[Work order]:
Output every line from the beginning of the records through the line that contains "Lemma transient_settles e", exactly as it appears.

*** The data ***

Lemma store_failure_pends e st' :
  visible K0 id (es_db (eng_store st')) = visible K0 id (es_db (eng_store st)) ->
  settled env id r st0 st' (Err (EngineStore e)).
Proof. intros E. exists o, a. split_and!; [done..|]. right. exists i. by rewrite E, Hd, opened_visible. Qed.

Lemma cleared_settles u s1 :
  clear_intent id (eng_store st) = (Ok u, s1) ->
  visible K0 id (es_db s1) = (read_answer K0 id None d0, None) /\ keys_of s1 = K0.
Proof. intros E. apply clear_intent_inv in E as [EK E]. by rewrite E, Hd, cleared_visible, EK, HK. Qed.

Lemma dead_settles e :
  match e with InvalidGrant _ | SubscriptionRequired => True | _ => False end ->
  let '(res, st') := Engine.resolve_answer env id a r o (Err e) st in settled env id r st0 st' res.
Proof.
  intros He. assert (Engine.resolve_answer (Conn := Conn) env id a r o (Err e) =
    do! _ <- Engine.store_call env 8 (invalidate_if_version_reported (env_inputs env 8) id (record_version r)
               (ctx_vault Invalidate) (Some (Engine.refresh_failed_observation None e))) ;;
    merr (RefreshFailed e)) as -> by (by destruct e).
  unfold mbind. rewrite quiet_call by done.
  destruct (invalidate_if_version_reported _ _ _ _ _ _) as [[b|x] s1] eqn:E; cbn [fst snd map_err];
    eapply invalidate_reported_inv in E as [_ E]; try exact Hst; try exact Hv; try (rewrite Hd; exact Hrow).
  - destruct E as [Ec Ei]. exists o, a. split_and!; [done..|]. unfold visible, read_answer. cbn [eng_store].
    rewrite Ec, Ei, lookup_insert_eq, lookup_delete_eq. by destruct e.
  - apply store_failure_pends. cbn. by rewrite E.
Qed.

Lemma transient_settles e :
  match e with InvalidGrant _ | SubscriptionRequired => False | _ => True end ->
  let '(res, st') := Engine.resolve_answer env id a r o (Err e) st in settled env id r st0 st' res.
Proof.
  intros He. assert (Engine.resolve_answer (Conn := Conn) env id a r o (Err e) =
    do! _ <- Engine.store_call env 8 (clear_intent id) ;;
    do! _ <- Engine.store_try env 9 (record_auth_event (env_inputs env 9) id
               (Engine.refresh_failed_observation (provider_status e) e) (Some (record_version r))) ;;
    merr (RefreshFailed e)) as -> by (by destruct e).
  rewrite clear_then_fail by done. destruct (clear_intent id (eng_store st)) as [[u|x] s1] eqn:E.
  - unfold mbind. rewrite quiet_try by done. apply cleared_settles in E as [E EK].
    destruct (diagnostic_step (record_auth_event (env_inputs env 9) id
      (Engine.refresh_failed_observation (provider_status e) e) (Some (record_version r))) id s1) as [Hvis _].
    { intros K. apply auth_event_diagnostic. }
    rewrite EK, E in Hvis. exists o, a. split_and!; [done..|]. by destruct e.
  - apply clear_intent_inv in E as [_ E]. apply store_failure_pends. cbn. by rewrite E.
Qed.

Lemma tokens_settle t :
  env_refresh env a id o = Ok t ->
  let '(res, st') := Engine.resolve_answer env id a r o (Ok t) st in settled env id r st0 st' res.
Proof.
  intros Er. cbn [Engine.resolve_answer]. destruct (str_is_empty (rt_access_token t)) eqn:Ee.
  - rewrite clear_then_fail by done. destruct (clear_intent id (eng_store st)) as [[u|e] s1] eqn:E.
    + apply cleared_settles in E as [E _]. exists o, a. by split_and!.
    + apply clear_intent_inv in E as [_ E]. apply store_failure_pends. cbn. by rewrite E.
  - pose proof (commit_tokens_settles env id r Hq Hin a o t st) as Hc.
    destruct (Engine.commit_tokens env id a r o t st) as [[u|e] st']; cbn zeta in Hc; rewrite HK in Hc.
    + exists o, a. split_and!; [done..|]. eauto.
    + destruct Hc as [[e' ->] Hc]. by apply store_failure_pends.
Qed.
(** [plan_detection::effective_plan]: the tier and where it comes from. *)
Definition effective_plan (operator : option string) (detected : option DetectedPlan)
  : option string * option string :=
  match operator with
  | Some tier => (Some tier, Some "operator")
  | None =>
      match detected ≫= plan_tier with
      | Some tier => (Some tier, Some "detected")
      | None => (None, None)
      end
  end.

Record ScopedListRow := {
  sl_id : string;
  sl_categories : list string;
  sl_state : RecordState;
  sl_record_version : Z;
  sl_operations : list GrantOperation;
  sl_identity : option RecordIdentity;
  sl_refresh_adapter : option string;
  sl_provider_ids : list string;
  sl_plan_tier : option string;
  sl_plan_tier_source : option string;
  sl_auth_method : option ListAuthMethod;
}.

Record ScopedListSnapshot := { snap_rows : list ScopedListRow; snap_grants : list ReadGrant }.

Inductive SetCategoryMode := CatSet | CatAdd | CatRemove.
Inductive SetProvidersMode := ProvSet | ProvAdd | ProvRemove.

(** ** Provider ids ([provider_ids.rs]) and plan tiers ([plan_tier.rs]) *)

Definition MIN_PROVIDER_ID_LEN : nat := 2.
Definition MAX_PROVIDER_ID_LEN : nat := 64.
Definition MAX_PROVIDER_IDS_PER_CREDENTIAL : nat := 32.

Definition charset_ok (id : string) : bool :=
  match id with
  | String first rest => is_ascii_lowercase first && str_forallb label_char rest
  | EmptyString => false
  end.

Definition length_ok (id : string) : bool :=
  (MIN_PROVIDER_ID_LEN <=? String.length id)%nat && (String.length id <=? MAX_PROVIDER_ID_LEN)%nat.

Fixpoint check_each_provider_id (ids : list string) : result unit StoreOpError :=
  match ids with
  | [] => Ok tt
  | id :: rest =>
      if negb (charset_ok id) then Err (InvalidProviderId RuleCharset id)
      else if negb (length_ok id) then Err (InvalidProviderId RuleLength id)
      else check_each_provider_id rest
  end.

Fixpoint check_provider_duplicates (seen : gset string) (ids : list string) : result unit StoreOpError :=
  match ids with
  | [] => Ok tt
  | id :: rest =>
      if bool_decide (id ∈ seen) then Err (InvalidProviderId RuleDuplicate id)
      else check_provider_duplicates ({[ id ]} ∪ seen) rest
  end.

Definition check_provider_ids (ids : list string) : result unit StoreOpError :=
  let? _ := check_each_provider_id ids in check_provider_duplicates ∅ ids.

Definition MAX_PLAN_TIER_LEN : nat := 32.
Definition valid_plan_tier (tier : string) : bool :=
  (1 <=? String.length tier)%nat && (String.length tier <=? MAX_PLAN_TIER_LEN)%nat &&
  match tier with String c _ => is_ascii_lowercase c | EmptyString => false end &&
  str_forallb (fun c => is_ascii_lowercase c || is_ascii_digit c || Ascii.eqb c "_") tier.

(** ** Reading the tables *)

Definition SELECTOR_SCHEMA_VERSION : Z := 10.
Definition PROVIDER_ID_SCHEMA_VERSION : Z := 15.
Definition REMOTE_METADATA_SCHEMA_VERSION : Z := 20.
Definition MEMBER_GRANTS_SCHEMA_VERSION : Z := 22.
(** The migration that creates [read_grants]. *)
Definition GRANTS_TABLE_SCHEMA_VERSION : Z := 4.

(** Text columns in order, compared as [ORDER BY] compares them. *)
Fixpoint columns_leb (xs ys : list string) : bool :=
  match xs, ys with
  | [], _ => true
  | _ :: _, [] => false
  | x :: xs', y :: ys' => if String.eqb x y then columns_leb xs' ys' else String.leb x y
  end.

Definition key_columns (k : GrantKey) : list string :=
  let '(pk, pid, sk, sel, o) := k in [pk; pid; sk; sel; o].

Definition grant_le (x y : GrantKey * Z) : Prop := Is_true (columns_leb (key_columns x.1) (key_columns y.1)).
#[global] Instance grant_le_dec : RelDecision grant_le.
Proof. intros x y. unfold grant_le. apply _. Defined.

Definition conversion_failure (column : Z) (type err : string) : SqlError :=
  Sql ("Conversion error from type " ++ type ++ " at index: " ++ pretty column ++ ", " ++ err).

(** The row parser of [read_grants_from_conn]. *)
Definition parse_grant (row : GrantKey * Z) : result ReadGrant SqlError :=
  let '((pk, pid, sk, sel, o), created) := row in
  let? k := map_err (conversion_failure 2 "Text") (selector_from_str sk) in
  let? op := map_err (conversion_failure 4 "Text") (operation_from_str o) in
  Ok {| g_principal_kind := pk; g_principal_id := pid; g_selector_kind := k; g_selector := sel;
        g_operation := op; g_created_at_ms := created |}.

Fixpoint collect_results {A B E} (f : A -> result B E) (xs : list A) : result (list B) E :=
  match xs with
  | [] => Ok []
  | x :: rest => let? y := f x in let? ys := collect_results f rest in Ok (y :: ys)
  end.

Definition of_principal (principal : option (string * string)) (row : GrantKey * Z) : bool :=
  match principal with
  | None => true
  | Some (kind, id) => let '(pk, pid, _, _, _) := row.1 in bool_decide (pk = kind) && bool_decide (pid = id)
  end.

Definition read_grants_from_conn (principal : option (string * string)) (schema_version : Z) : Tx (list ReadGrant) :=
  fun d =>
    if schema_version <? SELECTOR_SCHEMA_VERSION then
      if db_schema_version d <? GRANTS_TABLE_SCHEMA_VERSION then (Ok [], d)
      else (Err (Sql ("Invalid parameter name: store schema " ++ pretty schema_version ++
              ": current selector kinds arrive with migration 10; " ++
              "restart the daemon on this build to migrate the store, or read it with the " ++
              "ck-auth that matches the store")), d)
    else (collect_results parse_grant
            (merge_sort grant_le (List.filter (of_principal principal) (map_to_list (read_grants (access d))))), d).

Inductive MetadataTables := Local | Remote.
#[global] Instance MetadataTables_eq_dec : EqDecision MetadataTables.
Proof. solve_decision. Defined.

Definition metadata_tables_for (id : string) (d : Db) : option MetadataTables :=
  if is_some (credentials d !! id) then Some Local
  else if db_schema_version d <? REMOTE_METADATA_SCHEMA_VERSION then None
  else if bool_decide (id ∈ remote_records d) then Some Remote else None.

(** The pairs of a metadata table under one id, in ascending byte order. *)
Definition values_of (id : string) (t : gset (string * string)) : list string :=
  merge_sort string_le (map snd (List.filter (fun p => bool_decide (fst p = id)) (elements t))).

Definition categories_table (t : MetadataTables) (d : Db) : gset (string * string) :=
  match t with Local => credential_categories d | Remote => remote_record_categories (access d) end.
Definition provider_ids_table (t : MetadataTables) (d : Db) : gset (string * string) :=
  match t with Local => credential_provider_ids d | Remote => remote_record_provider_ids (access d) end.
Definition plan_tiers_table (t : MetadataTables) (d : Db) : gmap string string :=
  match t with Local => credential_plan_tiers d | Remote => remote_record_plan_tiers (access d) end.

Definition with_categories_table (t : MetadataTables) (f : gset (string * string) -> gset (string * string)) : Db -> Db :=
  match t with Local => with_credential_categories f | Remote => with_remote_categories f end.
Definition with_provider_ids_table (t : MetadataTables) (f : gset (string * string) -> gset (string * string)) : Db -> Db :=
  match t with Local => with_credential_provider_ids f | Remote => with_remote_provider_ids f end.
Definition with_plan_tiers_table (t : MetadataTables) (f : gmap string string -> gmap string string) : Db -> Db :=
  match t with Local => with_credential_plan_tiers f | Remote => with_remote_plan_tiers f end.

(** [group_concat(.., ',')] of the ordered values, then [split_categories]. *)
Definition split_categories (joined : string) : list string :=
  if str_is_empty joined then []
  else let '(first, rest) := split_on ","%char joined in first :: rest.

Definition split_provider_ids (joined : string) : list string := merge_sort string_le (split_categories joined).

Definition provider_ids_from_conn (id : string) (schema_version : Z) (d : Db) : list string :=
  if schema_version <? PROVIDER_ID_SCHEMA_VERSION then [] else values_of id (credential_provider_ids d).

(** ** Operations *)

Section Operations.
Context `{C : Crypto} `{X : RecordExt} {Conn : Type} `{S : SqliteStore Conn}.

Abbreviation Store := (EncryptedStore Conn).
Abbreviation Op A := (M Store StoreOpError A).

Definition grant_key (pk pid : string) (k : SelectorKind) (sel : string) (o : GrantOperation) : GrantKey :=
  (pk, pid, selector_as_str k, sel, operation_as_str o).

Definition grant_target (pk pid : string) (k : SelectorKind) (sel : string) (o : GrantOperation) : string :=
  ("grant:" ++ operation_as_str o ++ ":" ++ pk ++ ":" ++ pid ++ ":" ++ selector_as_str k ++ "|" ++ sel)%string.

(** A statement that changes one grant row or none, and what follows a change. *)
Definition change_grant (ak : bytes) (ts : Z) (ctx : AuditCtx) (target : string) (stmt : Tx nat) : Tx nat :=
  do! changed <- stmt ;;
  do! _ <- (if (0 <? changed)%nat then
              do! _ <- append_audit_tx ak ts (ctx_record ctx (ctx_op ctx) target None) ;;
              bump_grants_generation_tx
            else mret tt) ;;
  mret changed.

Definition insert_grant (k : GrantKey) (now : Z) : Tx nat :=
  fun d =>
    if is_some (read_grants (access d) !! k) then (Ok 0%nat, d)
    else (Ok 1%nat, with_read_grants (insert k now) d).

Definition delete_grant (k : GrantKey) : Tx nat :=
  fun d =>
    if is_some (read_grants (access d) !! k) then (Ok 1%nat, with_read_grants (delete k) d)
    else (Ok 0%nat, d).

Definition principal_ok (pk pid : string) : bool :=
  (bool_decide (pk = "reserved") || bool_decide (pk = "enrolled")) &&
  negb (str_is_empty pid) && negb (str_contains_char "|" pid).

***

[Written answer]:
Lemma store_failure_pends e st' :
  visible K0 id (es_db (eng_store st')) = visible K0 id (es_db (eng_store st)) ->
  settled env id r st0 st' (Err (EngineStore e)).
Proof. intros E. exists o, a. split_and!; [done..|]. right. exists i. by rewrite E, Hd, opened_visible. Qed.

Lemma cleared_settles u s1 :
  clear_intent id (eng_store st) = (Ok u, s1) ->
  visible K0 id (es_db s1) = (read_answer K0 id None d0, None) /\ keys_of s1 = K0.
Proof. intros E. apply clear_intent_inv in E as [EK E]. by rewrite E, Hd, cleared_visible, EK, HK. Qed.

Lemma dead_settles e :
  match e with InvalidGrant _ | SubscriptionRequired => True | _ => False end ->
  let '(res, st') := Engine.resolve_answer env id a r o (Err e) st in settled env id r st0 st' res.
Proof.
  intros He. assert (Engine.resolve_answer (Conn := Conn) env id a r o (Err e) =
    do! _ <- Engine.store_call env 8 (invalidate_if_version_reported (env_inputs env 8) id (record_version r)
               (ctx_vault Invalidate) (Some (Engine.refresh_failed_observation None e))) ;;
    merr (RefreshFailed e)) as -> by (by destruct e).
  unfold mbind. rewrite quiet_call by done.
  destruct (invalidate_if_version_reported _ _ _ _ _ _) as [[b|x] s1] eqn:E; cbn [fst snd map_err];
    eapply invalidate_reported_inv in E as [_ E]; try exact Hst; try exact Hv; try (rewrite Hd; exact Hrow).
  - destruct E as [Ec Ei]. exists o, a. split_and!; [done..|]. unfold visible, read_answer. cbn [eng_store].
    rewrite Ec, Ei, lookup_insert_eq, lookup_delete_eq. by destruct e.
  - apply store_failure_pends. cbn. by rewrite E.
Qed.

Lemma transient_settles e :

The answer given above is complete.